Externally he profited by the transaction. He was enabled in great measure, without the charge of meanness, to drop the most undesirable of his acquaintances, and awaking eagerly to the hope of at once redeeming his reputation and lessening his difficulties by gaining a scholarship, he began, for the first time since he had entered Saint Werner's, to work steadily with all his might.

He seemed to be living two lives in one, and often asked himself whether there was in his character some deeply-rooted hypocrisy. With Julian and Owen, and the men who resembled them, he could talk nobly of all that was honourable, and he powerfully upheld a chivalrous ideal of duty and virtue. And as his face lighted up, and the thoughts flowed in the full stream of eloquent language in reprobation of some mean act, or in glowing eulogium of some recorded heroism for the performance of what was right, who would have fancied, who would have believed, that Kennedy's own life had failed so egregiously in the commonest requirements of steadfastness and honesty?

None rejoiced more in the outward change of life than Julian Home; for Violet's sake now, as well as for Kennedy's, he felt a keen and brotherly interest in the progress and estimation of his friend.

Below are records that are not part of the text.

(* ===== verification/Prelude.v ===== *)
(** * A verification of the CEX SDK

    The repository is a Go SDK for cryptocurrency exchanges.  Its own logic, as
    opposed to the response formats of the exchanges, is what this library models:
    the HTTP pipeline that sends requests through fixed egress routes under rate
    limits, the clients that validate, encode and sign them, the WebSocket sessions
    that reconnect, the order books that are replicated from streams, the unified
    adapters, and the exact arithmetic of the unified contract.  Every definition
    is executable; the map of PROJECT.json gives the lines of src/ that each one
    translates.

    ** How the parts work together

    A client resolves its request options (Options) into an egress route and a
    timeout, checks the route against its credential (Credential) and calls the
    executor (Executor), which waits for the rate limiter (RateLimit), sends
    the request through the registry of routes (Transport) and classifies the
    outcome into the SDK's errors (Errors).  A market stream is a session
    (Session) over a connection of the same registry; it counts its connections
    in a generation that the order books read.  The Binance books (DepthLoop,
    BinanceBook, UsdmBook) combine a stream of changes with REST snapshots, the
    Bybit and Kraken books (StreamBook, StreamLoop, BybitBook, KrakenBook) a
    stream that carries both, as the Kraken Futures book does (KrakenFuturesBook).  MEXC's
    stream arrives in Protobuf (MexcProtobuf).  The clients of the exchanges turn
    the answers of the pipeline into values and errors (ClientErrors, Clients,
    ClientAnswers).  The streams of Gate.io, Gate.io Futures, HTX and
    Crypto.com record what they subscribe to and wait for the exchange to confirm
    it (StreamCommands), on sessions that their clients configure (StreamClient).
    The unified contract (Unified, Candles) is what the adapters
    of all exchanges share: SpotAdapter has what they do alike, one file for each
    exchange what they do differently, and SpotExchanges all of them together.
    Each adapter calls the methods of a REST client (the Endpoints files), which
    validate a request, put it into parameters and have the client (HMACClients,
    TokenClients, over the template of RestClient) sign it and send it under the
    limits of its endpoint (EndpointLimits); OrderExchanges follows an order from
    the unified contract to what its exchange reads in the request.
    The smoke runners (Smoke) check an exchange through
    it with real requests, and TradeSafety follows an order from the runner
    through the pipeline and the client and back.

    ** The files

    - Prelude: Go's integers, durations in nanoseconds, the [result] monad of
      fallible code, automation and list lemmas.
    - GoStrings, Decimals, GoStrconv, GoTime, Crc32: what the code uses of
      the packages strings, unicode, utf8 and regexp, of math/big's rationals, of
      strconv, of time.Parse for RFC 3339, and of hash/crc32.
      Go strings are byte strings.
    - Errors: errors.go, and the error values of every package as one type with
      [errors.Is] and [errors.As].  Messages are kept up to their operands.
    - Options: options.go.
    - Transport: transport/route.go and transport/registry.go; the registry is
      a map of routes and a closed flag.
    - Credential: credential/credential.go; secrets live on a heap of byte
      slices, so that destroying them is a statement about the memory shared
      with every alias.
    - RateLimit: ratelimit/limiter.go; each method is a function of the backend
      and of the clock value it reads, run under the backend's mutex.
    - Executor: exchange/executor.go; [Execute] runs against a script of what
      each attempt meets and returns the list of its events.
    - Session: stream/session.go, stream/types.go and stream/connector.go; [Run]
      is a program counter over the critical sections of the session's mutex,
      and [step] interleaves it with Close, Reconnect, Write and cancellation.
    - Unified, Candles: unified/types.go, constraints.go and candles.go.
    - PriceLevels: the levels of a side of an order book, as every
      local_order_book.go has them, the abstract side they implement (a partial
      function from prices to quantities) and the relation [shows] between a
      side and a published view.
    - DepthLoop: [runInputs] of exchange/binance/local_order_book.go and of
      exchange/binance/usdm/local_order_book.go, once, over the type class
      [DepthProtocol]; BinanceBook and UsdmBook are its instances.
    - StreamBook: the [replica] that a snapshot and deltas define.
    - StreamLoop: the processor and the message loop that
      exchange/bybit/local_order_book.go and exchange/kraken/local_order_book.go
      have in common, over the type class [StreamProtocol]; BybitBook,
      KrakenBook and KrakenFuturesBook are its instances, with [Run], the
      validation of events and the subscriptions that their configuration builds.
    - MexcProtobuf: exchange/mexc/protobuf.go; the package protowire is the type
      class [Protowire] with its documented laws [ProtowireLaws].
    - Smoke: net's addresses (GoNet), and smoke/read.go and smoke/trade.go in a monad
      that logs the calls of a run; the exchange answers each call as a function of all calls before it.
    - ClientErrors, Clients: from the answer of an exchange to a value or an error,
      as client.go (and PlaceOrder of orders.go, after its request) of every
      package under exchange/ has it; Clients has a Module per client.
    - SpotAdapter: what the fifteen files exchange/*/unified.go have in common when
      an order is placed, as the type class [SpotAdapter] with the laws
      [SpotAdapterLaws]; Pages: the loop over pages of open orders.
    - BinanceSpot, OKXSpot, BybitSpot, BitgetSpot, MEXCSpot, KuCoinSpot, GateIOSpot,
      HTXSpot, CoinbaseSpot, KrakenSpot, CryptoComSpot, KorbitSpot, UpbitSpot,
      BithumbSpot, CoinoneSpot: the methods PlaceOrder, Order, CancelOrder and
      OpenOrders of exchange/*/unified.go, with the native requests of requests.go,
      their validation, and the conversions both ways.  A record [Client] has the
      calls of the native client after its validation; calls read and change a
      world of any type, so that what is sent, and that nothing is, can be stated.
    - SpotExchanges: [placeOrder], [orderInfo], [cancelOrder] and [openOrders] of
      any of the fifteen exchanges, and the theorems over all of them.
    - ClientAnswers: the theorems over all clients; TradeSafety: over the runner,
      the pipeline and the clients together.
    - StreamCommands: the subscriptions and pending commands of a stream
      ([change], [resubscribe], [handleControl] and the rollbacks of
      websocket.go), over the type class [CommandStream], as an interleaving of
      the stream's goroutines with the exchange; [CommandStreamLaws] is what the
      theorems ask of a stream.  StreamReconnect: a lost connection.
    - StreamClient: what the stream clients of all exchanges share: their checks,
      routes, permissions, reconnect policies and lists of subscriptions.
    - GateIOStream, GateIOFuturesStream, HTXStream, CryptoComStream: websocket.go,
      websocket_decode.go (and websocket_mbp.go) of these exchanges, with the
      instances of [CommandStream]; StreamExchanges: the theorems over all four.

    - EndpointLimits: the limits.go of every package: what a request charges, the
      rules it sets, and the headers of an answer that move a bucket; a Module per
      client.  RestClient: what the client.go files share - [New], the resolution of
      options, the public and the private way to the pipeline - and the class
      [Library] of what they use of Go's packages for hashes, keys and encodings.
      HMACClients, TokenClients: a Module per client, nineteen in all, with its
      [New], its request builder and its signature.
    - RestSafety: the class [SignedClient] of a client with an account, with the law
      that what it signs verifies, and what each exchange verifies, as its
      instances; RestExchanges: the theorems, over [RestExchange], which names the
      nineteen clients.
    - Endpoints: a method of a client as a check, a request and a reading of the
      answer; BinanceEndpoints, OKXEndpoints, BybitEndpoints, BitgetEndpoints,
      MEXCEndpoints, KuCoinEndpoints, GateIOEndpoints, HTXEndpoints,
      CoinbaseEndpoints, KrakenEndpoints, CryptoComEndpoints, KorbitEndpoints,
      UpbitEndpoints, BithumbEndpoints, CoinoneEndpoints: the methods of orders.go,
      account.go and market.go with the encodings of requests.go.
    - OrderRequests: [url.ParseQuery], which reads what [Values.Encode] writes, and
      how the parameters of an order travel and how they are read
      back, as the class [OrderClient] with [OrderClientLaws]; OrderExchanges: the
      fifteen instances together, and the theorem over them.

    ** What the theorems show

    - A mutation is sent at most once and, when it may have been executed, its
      failure says so and is not retryable; reads retry within their policy;
      after a 429 or 418 the charged keys are blocked for the announced time in
      every later execution of the limiter, unless the header names more seconds
      than a duration holds (Executor).
    - In every execution the units granted in any window stay within the limit;
      a charge is all or nothing; the wait that is asked for suffices
      (RateLimit).
    - Connections get generations 1, 2, 3, ...; every connection but the current
      one is closed; a closed session stays closed and its [Run] returns;
      delays and consecutive failures are bounded (Session).
    - Whatever is delivered, lost, delayed or repeated, a published view is the
      book of its update ID: for Binance Spot and USD-M, where a snapshot lists the
      best levels up to its limit and events carry the changes, as far as the
      levels of a snapshot reach; for Bybit and Kraken without any
      contract, as the replica of an unbroken chain of messages, which
      [StreamBook.replica_true] identifies with the exchange's book when the
      messages are faithful.  The synchronization loop cannot stall, a gapless
      feed is published message by message, and a one-byte difference under
      Kraken's checksum is always detected.
    - Every MEXC message survives its encoding, and no bytes make a message with
      two bodies (MexcProtobuf).
    - An error of any of the nineteen clients may be retried only where it should,
      and for fourteen of them an order that the exchange accepted is never
      reported as a failure without a reason; the gaps of the other five are
      theorems as well (ClientAnswers).
    - A client that its [New] accepts has a usable route, URL, timeout and
      credential; a private request leaves only for an entitled account, through
      the resolved route, with a signature that the exchange verifies on what it
      receives; a refused call leaves no trace (RestExchanges).
    - What a client sends for a valid unified order is read by the exchange as
      exactly the native order of its adapter; at most one request leaves, signed
      and entitled (OrderExchanges).
    - On every exchange a unified order is sent exactly once if the contract, the
      adapter and the exchange allow it, and refused before anything is sent if
      not; its native order says exactly what it says; market names can be read
      back; answers name the exchange and the market of the request; the lists of
      open orders end, and OKX's is complete (SpotExchanges).
    - Whatever happens to a stream with confirmed commands, once everything on its
      way is answered the recorded subscriptions are what the exchange streams; a
      new connection restores them; the session stays on the resolved route, a
      private stream needs a credential allowed there, and a command that cannot
      be encoded ends the session.  This asks that no subscription is changed
      while an answer about it is awaited; without that the theorem
      [late_refusal_loses_a_subscription] shows what goes wrong (StreamExchanges).
    - A read run changes nothing; a trade run places at most one harmless order
      and cancels it whenever it may exist (Smoke), so that a sent order that
      fails is explained or cancelled, except one that Binance Spot answered
      unreadably (TradeSafety).
    - Validations accept exactly what their specifications say (Options,
      Transport, Credential, Unified), sums and comparisons of decimals are
      exact, and aggregated candles have the open, close, extremes and volume of
      their interval (Candles).

    ** Scripts, fuel and bounds

    The loops over pages of open orders take their number of pages as fuel and
    answer [None] when it runs out; [open_orders_end] gives the fuel that is enough.
    Executions are folds over lists of inputs, so no fuel bounds them; an input
    that a state does not expect changes nothing, and theorems quantify over all
    lists.  The retry loop of [Execute] recurses on the attempts left, which its
    policy bounds by five.  [GoStrings.trim_runes] has the length of its text as
    fuel, of which each step consumes at least one byte.  The doubling loops of
    [ExponentialBackoff] and [waitBeforeRetry] recurse on the attempts that are
    left to count.  Integers wrap where Go's do,
    except the IDs of stream commands: their counter starts at the microseconds
    since 1970 and wraps after some nine quintillion commands.

    ** What is not modelled

    The WebSocket adapters of the other exchanges and the private ones of HTX and
    Crypto.com, the methods of the futures clients (usdm, futures), the market data
    of the unified adapters (markets, tickers, candles, order books, trades and
    balances), generated catalogues, commands and diagnostics.  A handler of an
    order book that returns an error ends its stream; a limiter's rules do not
    change while it is in use.  The network, the clock, random
    numbers, decoded JSON and the answers of handlers are inputs; encoding/json
    (the classes [JSON], [Decoder] and [OrderCoding]), crypto, encoding/hex and
    base64, time formats ([Library]), url.Parse, http.ParseTime and the protowire
    package are parameters.  The
    exchange at the other end of a stream is the environment of StreamCommands: it
    reads the commands that reach it in order and refuses any of them, except one
    that asks for what it does already; a write that fails has sent nothing or its
    connection is lost.  The log of
    a stream's callbacks is part of the session's events, but what callbacks do
    is not.  Planned next: the remaining WebSocket adapters, the market data of the
    unified adapters, the methods of the futures clients, and the books of MEXC, OKX, Coinbase, Bitget, Gate.io, KuCoin, HTX
    and Crypto.com. *)

From stdpp Require Export base tactics list sorting gmap strings pretty.
From Stdlib Require Export ZArith QArith Lia.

Once more they were to be found together as often as they had been in their freshman's year, and it was Julian's countenance and affection that tended more than anything else to repair Kennedy's damaged popularity, and remove the tarnish attaching to his name.

One evening they were taking the usual two-hours' constitutional—which is often the poor substitute for exercise in the case of reading men— and discussing together the chances of the coming scholarship examination, when they found themselves near a place called Gower's Mill, and heard a sudden cry for help. Pressing forwards they saw a boat floating upside down, and whirling about tumultuously in the racing and rain-swollen eddies of the mill-dam. A floating straw hat was already being sucked in by the gurgling rush of water that roared under the mighty circumference of the wheel, and for a moment they saw nothing more. But as they ran up, a black spot emerged from the stream, only a few yards from the mill, and they saw a man, evidently in the last stage of exhaustion, struggling feebly in the white and boiling waves.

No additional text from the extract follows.